Luc Soete (born 15 September 1950, Molenbeek-Saint-Jean) is a Belgian economist. He is a Professor and the former Dean of the Brussels School of Governance. He is also a member of the Advisory Board of the University of Sussex Business School and of the Advisory Board of the UNU Institute on Comparative Regional Integration Studies (UNU-CRIS) in Bruges, Belgium. He is a former Rector Magnificus and professor of International Economic Relations at the School of Business and Economics, Maastricht University, and former director of UNU-MERIT, a joint research institute of the United Nations University (UNU) and Maastricht University. Luc Soete is a member of the Dutch scientific advisory body (AWTI) and the Royal Netherlands Academy of Arts and Sciences (KNAW) since 2010. He serves on the Board of Supervisors of the Delft University of Technology.

Luc Soete studied general economic sciences and development economy at Ghent University and started his career as researcher at the Economy Department of the University of Antwerp. In 1978 he obtained his PhD in Economy at the University of Sussex. He has closely worked and co-authored several publications with his mentor Christopher Freeman.

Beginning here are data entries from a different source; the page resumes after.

(* ===== verification/Proc.v ===== *)
(** * Processes (kernel/proc.c)

    The process table, with the physical memory that process page tables and
    trapframes live in.  A [struct proc *] is an index of the table.  [fork],
    [exit] and [userinit], which also use files and inodes, are in Kernel.v. *)

From S2P Require Import Prelude Monad Riscv Mem Kalloc Vm.

Inductive procstate := UNUSED | USED | SLEEPING | RUNNABLE | RUNNING | ZOMBIE.

#[export] Instance procstate_eq_dec : EqDecision procstate.
Proof. solve_decision. Defined.

(** [chan], [parent], [cwd] and the entries of [ofile] are [None] for the null
    pointer; [trapframe] and [pagetable] are addresses, 0 when absent.  Of
    [struct context] the kernel's C code sets [ra] and [sp] only. *)
Record proc := Proc {
  state : procstate;
  pchan : option chan;
  killed : bool;
  xstate : Z;
  pid : Z;
  parent : option Z;
  kstack : Z;
  sz : Z;
  pagetable : Z;
  trapframe : Z;
  ctx_ra : Z;
  ctx_sp : Z;
  ofile : list (option Z);
  cwd : option Z;
  name : list Z }.

Definition set_state (v : procstate) (p : proc) : proc :=
  Proc v (pchan p) (killed p) (xstate p) (pid p) (parent p) (kstack p) (sz p) (pagetable p)
       (trapframe p) (ctx_ra p) (ctx_sp p) (ofile p) (cwd p) (name p).
Definition set_chan (v : option chan) (p : proc) : proc :=
  Proc (state p) v (killed p) (xstate p) (pid p) (parent p) (kstack p) (sz p) (pagetable p)
       (trapframe p) (ctx_ra p) (ctx_sp p) (ofile p) (cwd p) (name p).
Definition set_killed (v : bool) (p : proc) : proc :=
  Proc (state p) (pchan p) v (xstate p) (pid p) (parent p) (kstack p) (sz p) (pagetable p)
       (trapframe p) (ctx_ra p) (ctx_sp p) (ofile p) (cwd p) (name p).
Definition set_xstate (v : Z) (p : proc) : proc :=
  Proc (state p) (pchan p) (killed p) v (pid p) (parent p) (kstack p) (sz p) (pagetable p)
       (trapframe p) (ctx_ra p) (ctx_sp p) (ofile p) (cwd p) (name p).
Definition set_pid (v : Z) (p : proc) : proc :=
  Proc (state p) (pchan p) (killed p) (xstate p) v (parent p) (kstack p) (sz p) (pagetable p)
       (trapframe p) (ctx_ra p) (ctx_sp p) (ofile p) (cwd p) (name p).
Definition set_parent (v : option Z) (p : proc) : proc :=
  Proc (state p) (pchan p) (killed p) (xstate p) (pid p) v (kstack p) (sz p) (pagetable p)
       (trapframe p) (ctx_ra p) (ctx_sp p) (ofile p) (cwd p) (name p).
Definition set_kstack (v : Z) (p : proc) : proc :=
  Proc (state p) (pchan p) (killed p) (xstate p) (pid p) (parent p) v (sz p) (pagetable p)
       (trapframe p) (ctx_ra p) (ctx_sp p) (ofile p) (cwd p) (name p).
Definition set_sz (v : Z) (p : proc) : proc :=
  Proc (state p) (pchan p) (killed p) (xstate p) (pid p) (parent p) (kstack p) v (pagetable p)
       (trapframe p) (ctx_ra p) (ctx_sp p) (ofile p) (cwd p) (name p).
Definition set_pagetable (v : Z) (p : proc) : proc :=
  Proc (state p) (pchan p) (killed p) (xstate p) (pid p) (parent p) (kstack p) (sz p) v
       (trapframe p) (ctx_ra p) (ctx_sp p) (ofile p) (cwd p) (name p).
Definition set_trapframe (v : Z) (p : proc) : proc :=
  Proc (state p) (pchan p) (killed p) (xstate p) (pid p) (parent p) (kstack p) (sz p) (pagetable p)
       v (ctx_ra p) (ctx_sp p) (ofile p) (cwd p) (name p).
Definition set_context (ra sp : Z) (p : proc) : proc :=
  Proc (state p) (pchan p) (killed p) (xstate p) (pid p) (parent p) (kstack p) (sz p) (pagetable p)
       (trapframe p) ra sp (ofile p) (cwd p) (name p).
Definition set_ofile (v : list (option Z)) (p : proc) : proc :=
  Proc (state p) (pchan p) (killed p) (xstate p) (pid p) (parent p) (kstack p) (sz p) (pagetable p)
       (trapframe p) (ctx_ra p) (ctx_sp p) v (cwd p) (name p).
Definition set_cwd (v : option Z) (p : proc) : proc :=
  Proc (state p) (pchan p) (killed p) (xstate p) (pid p) (parent p) (kstack p) (sz p) (pagetable p)
       (trapframe p) (ctx_ra p) (ctx_sp p) (ofile p) v (name p).
Definition set_name (v : list Z) (p : proc) : proc :=
  Proc (state p) (pchan p) (killed p) (xstate p) (pid p) (parent p) (kstack p) (sz p) (pagetable p)
       (trapframe p) (ctx_ra p) (ctx_sp p) (ofile p) (cwd p) v.

Definition proc0 : proc :=
  Proc UNUSED None false 0 0 None 0 0 0 0 0 0 (replicate (Z.to_nat NOFILE) None) None (replicate 16 0).

Record procs := Procs {
  tbl : list proc;
  initproc : Z;
  nextpid : Z;
  mem_ : pmem }.

Definition memL : lens procs pmem := Lens mem_ (λ m s, Procs (tbl s) (initproc s) (nextpid s) m).

Definition getp (s : procs) (i : Z) : proc := default proc0 (zget (tbl s) i).

Definition setp (i : Z) (p : proc) (s : procs) : procs :=
  Procs (zset (tbl s) i p) (initproc s) (nextpid s) (mem_ s).

Definition updproc (i : Z) (f : proc → proc) : K procs unit := modify (λ s, setp i (f (getp s i)) s).

(** The static table, all zero, with [nextpid = 1]. *)
Definition procs0 (m : pmem) : procs := Procs (replicate (Z.to_nat NPROC) proc0) 0 1 m.

Definition procinit : K procs unit :=
  for_each (seqZ 0 NPROC) (λ i, updproc i (set_kstack (KSTACK i))).

Section proc.
(** Linker symbols. *)
Context (kend trampoline forkret_addr : Z).

Definition allocpid : K procs Z :=
  acquire L_pid ;;
  p <- gets nextpid ;;
  modify (λ s, Procs (tbl s) (initproc s) (i32 (nextpid s + 1)) (mem_ s)) ;;
  release L_pid ;;
  ret p.

Definition proc_pagetable (tf : Z) : K pmem Z :=
  pt <- uvmcreate ;;
  if pt =? 0 then ret 0
  else
    r <- mappages pt TRAMPOLINE PGSIZE trampoline (Z.lor PTE_R PTE_X) ;;
    if r <? 0 then uvmfree kend pt 0 ;; ret 0
    else
      r <- mappages pt TRAPFRAME PGSIZE tf (Z.lor PTE_R PTE_W) ;;
      if r <? 0 then
        uvmunmap kend pt TRAMPOLINE 1 false ;;
        uvmfree kend pt 0 ;;
        ret 0
      else ret pt.

Definition proc_freepagetable (pt size : Z) : K pmem unit :=
  uvmunmap kend pt TRAMPOLINE 1 false ;;
  uvmunmap kend pt TRAPFRAME 1 false ;;
  uvmfree kend pt size.

Definition freeproc (i : Z) : K procs unit :=
  p <- gets (λ s, getp s i) ;;
  when (negb (trapframe p =? 0)) (lift memL (kfree kend (trapframe p))) ;;
  updproc i (set_trapframe 0) ;;
  when (negb (pagetable p =? 0)) (lift memL (proc_freepagetable (pagetable p) (sz p))) ;;
  updproc i (λ p,
    Proc UNUSED None false 0 0 None (kstack p) 0 0 0 (ctx_ra p) (ctx_sp p) (ofile p) (cwd p)
         (zset (name p) 0 0)).

(** The search of [allocproc]: the slot found, with its lock held. *)
Definition find_unused : K procs (option Z) :=
  for_find (seqZ 0 NPROC) (λ i,
    acquire (L_proc i) ;;
    st <- gets (λ s, state (getp s i)) ;;
    if decide (st = UNUSED) then ret (Some i)
    else release (L_proc i) ;; ret None).

(** What follows the label [found]. *)
Definition setup_proc (i : Z) : K procs (option Z) :=
  n <- allocpid ;;
  updproc i (set_pid n) ;;
  updproc i (set_state USED) ;;
  (* Allocate a trapframe page. *)
  tf <- lift memL kalloc ;;
  updproc i (set_trapframe tf) ;;
  if tf =? 0 then
    freeproc i ;;
    release (L_proc i) ;;
    ret None
  else
    (* An empty user page table. *)
    pt <- lift memL (proc_pagetable tf) ;;
    updproc i (set_pagetable pt) ;;
    if pt =? 0 then
      freeproc i ;;
      release (L_proc i) ;;
      ret None
    else
      (* Set up new context to start executing at forkret *)
      updproc i (λ p, set_context forkret_addr (kstack p + PGSIZE) p) ;;
      ret (Some i).

Definition allocproc : K procs (option Z) :=
  r <- find_unused ;;
  match r with
  | None => ret None
  | Some i => setup_proc i
  end.

(** ** The process that runs: [me] is [myproc()] *)

Context (me : Z).

(** [sz] is a [uint] in growproc. *)
Definition growproc (n : Z) : K procs Z :=
  p <- gets (λ s, getp s me) ;;
  let size := u32 (sz p) in
  if 0 <? n then
    r <- lift memL (uvmalloc kend (pagetable p) size (u32 (size + n))) ;;
    let size := u32 r in
    if size =? 0 then ret (-1)
    else updproc me (set_sz size) ;; ret 0
  else if n <? 0 then
    r <- lift memL (uvmdealloc kend (pagetable p) size (u32 (size + n))) ;;
    updproc me (set_sz (u32 r)) ;; ret 0
  else updproc me (set_sz size) ;; ret 0.

Definition reparent (p : Z) : K procs unit :=
  for_each (seqZ 0 NPROC) (λ i,
    pa <- gets (λ s, parent (getp s i)) ;;
    if decide (pa = Some p) then
      ip <- gets initproc ;;
      updproc i (set_parent (Some ip)) ;;
      wakeup (C_proc ip)
    else ret tt).

(** The scan of [wait]: the value it returns, if it does, and [havekids]. *)
Inductive wait_scan :=
  | Returns (v : Z)
  | Scanned (havekids : bool).

Fixpoint wait_table (addr : Z) (l : list Z) (havekids : bool) : K procs wait_scan :=
  match l with
  | [] => ret (Scanned havekids)
  | i :: l' =>
      pa <- gets (λ s, parent (getp s i)) ;;
      if decide (pa = Some me) then
        (* make sure the child isn't still in exit() or swtch(). *)
        acquire (L_proc i) ;;
        np <- gets (λ s, getp s i) ;;
        if decide (state np = ZOMBIE) then
          (* Found one. *)
          my <- gets (λ s, getp s me) ;;
          r <- (if addr =? 0 then ret 0
                else lift memL (copyout (pagetable my) addr (Z_to_little_endian 4 8 (xstate np)))) ;;
          if r <? 0 then
            release (L_proc i) ;;
            release L_wait ;;
            ret (Returns (-1))
          else
            freeproc i ;;
            release (L_proc i) ;;
            release L_wait ;;
            ret (Returns (pid np))
        else
          release (L_proc i) ;;
          wait_table addr l' true
      else wait_table addr l' havekids
  end.

Fixpoint wait_loop (fuel : nat) (addr : Z) : K procs Z :=
  match fuel with
  | O => λ _ _, NoFuel
  | S f =>
      r <- wait_table addr (seqZ 0 NPROC) false ;;
      match r with
      | Returns v => ret v
      | Scanned havekids =>
          k <- gets (λ s, killed (getp s me)) ;;
          (* No point waiting if we don't have any children. *)
          if negb havekids || k then
            release L_wait ;;
            ret (-1)
          else
            (* Wait for a child to exit. *)
            sleep (C_proc me) L_wait ;;
            wait_loop f addr
      end
  end.

Definition wait (addr : Z) : K procs Z :=
  acquire L_wait ;;
  λ s x, wait_loop (S (naps x)) addr s x.

Definition kill (n : Z) : K procs Z :=
  r <- for_find (seqZ 0 NPROC) (λ i,
    acquire (L_proc i) ;;
    p <- gets (λ s, getp s i) ;;
    if pid p =? n then
      updproc i (set_killed true) ;;
      (if decide (state p = SLEEPING) then updproc i (set_state RUNNABLE) else ret tt) ;;
      release (L_proc i) ;;
      ret (Some 0)
    else release (L_proc i) ;; ret None) ;;
  ret (default (-1) r).

(** ** Scheduling *)

(** [sched]'s demands on its caller; [noff] is the number of locks held, and
    interrupts are off while it is not 0 (Spinlock.v).  [swtch] itself is
    assembly. *)
Definition sched_checks : K procs unit := λ s x,
  if negb (bool_decide (L_proc me ∈ held x)) then Panic "sched p->lock"
  else if negb (length (held x) =? 1)%nat then Panic "sched locks"
  else if decide (state (getp s me) = RUNNING) then Panic "sched running"
  else Ok tt s x.

(** [yield] up to the switch to the scheduler. *)
Definition yield_enter : K procs unit :=
  acquire (L_proc me) ;;
  updproc me (set_state RUNNABLE) ;;
  sched_checks.

(** [sleep] up to the switch, and after it. *)
Definition sleep_enter (c : chan) (lk : lockid) : K procs unit :=
  acquire (L_proc me) ;;
  release lk ;;
  (* Go to sleep. *)
  updproc me (set_chan (Some c)) ;;
  updproc me (set_state SLEEPING) ;;
  sched_checks.

Definition sleep_leave (lk : lockid) : K procs unit :=
  (* Tidy up. *)
  updproc me (set_chan None) ;;
  (* Reacquire original lock. *)
  release (L_proc me) ;;
  acquire lk.

(** [wakeup] on the table. *)
Definition wakeup_table (c : chan) : K procs unit :=
  for_each (seqZ 0 NPROC) (λ i,
    if negb (i =? me) then
      acquire (L_proc i) ;;
      p <- gets (λ s, getp s i) ;;
      (if decide (state p = SLEEPING ∧ pchan p = Some c) then updproc i (set_state RUNNABLE)
       else ret tt) ;;
      release (L_proc i)
    else ret tt).

(** One pass of [scheduler] over the table; [run i] is what happens between
    [swtch] to process [i] and the switch back. *)
Definition scheduler_pass (run : Z → K procs unit) : K procs unit :=
  for_each (seqZ 0 NPROC) (λ i,
    acquire (L_proc i) ;;
    st <- gets (λ s, state (getp s i)) ;;
    (if decide (st = RUNNABLE) then
       updproc i (set_state RUNNING) ;;
       run i
     else ret tt) ;;
    release (L_proc i)).

(** ** Copying for code that serves both user and kernel callers *)

Definition either_copyout (user_dst : bool) (dst : Z) (src : list Z) : K procs Z :=
  if user_dst then
    p <- gets (λ s, getp s me) ;;
    lift memL (copyout (pagetable p) dst src)
  else lift memL (modify (λ m, set_ram (write_bytes (ram m) dst src) m)) ;; ret 0.

Definition either_copyin (user_src : bool) (src : Z) (len : nat) : K procs (Z * list Z) :=
  if user_src then
    p <- gets (λ s, getp s me) ;;
    lift memL (copyin (pagetable p) src len)
  else
    bs <- lift memL (gets (λ m, read_bytes (ram m) src len)) ;;
    ret (0, bs).

End proc.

He worked for the Institute of Development Studies and the Science Policy Research Unit (SPRU), both of the University of Sussex, and at the Economy Department of Stanford University. In 1986 he became professor at the Rijksuniversiteit Limburg (now Maastricht University), in Maastricht, the Netherlands, where in 1988 he founded the Maastricht Economic Research Institute on Innovation and Technology (MERIT). In 2006 MERIT merged with the UNU Institute for New Technologies (UNU-INTECH), which had been founded in 1990.

Luc Soete was a member of the Management Board of the Maastricht School of Management (MSM) from 2004 to 2015. In 2010 he was appointed dean of the Maastricht Graduate School of Governance (MGSoG). As of September 2012, Soete served as Rector Magnificus of Maastricht University from 2012 to 2016. Soete has also served as acting vice-director of the Directorate for Science, Technology and Industry (DSTI) of the Organisation for Economic Co-operation and Development (OECD), member of various High Level Expert Groups of the European Commission as well as various expert advisory panels for the Dutch, Belgian and Flemish governments.

Luc Soete received the Belgian Commander of the Order of the Crown in 2006, and an honorary doctorate from Ghent University in 2010.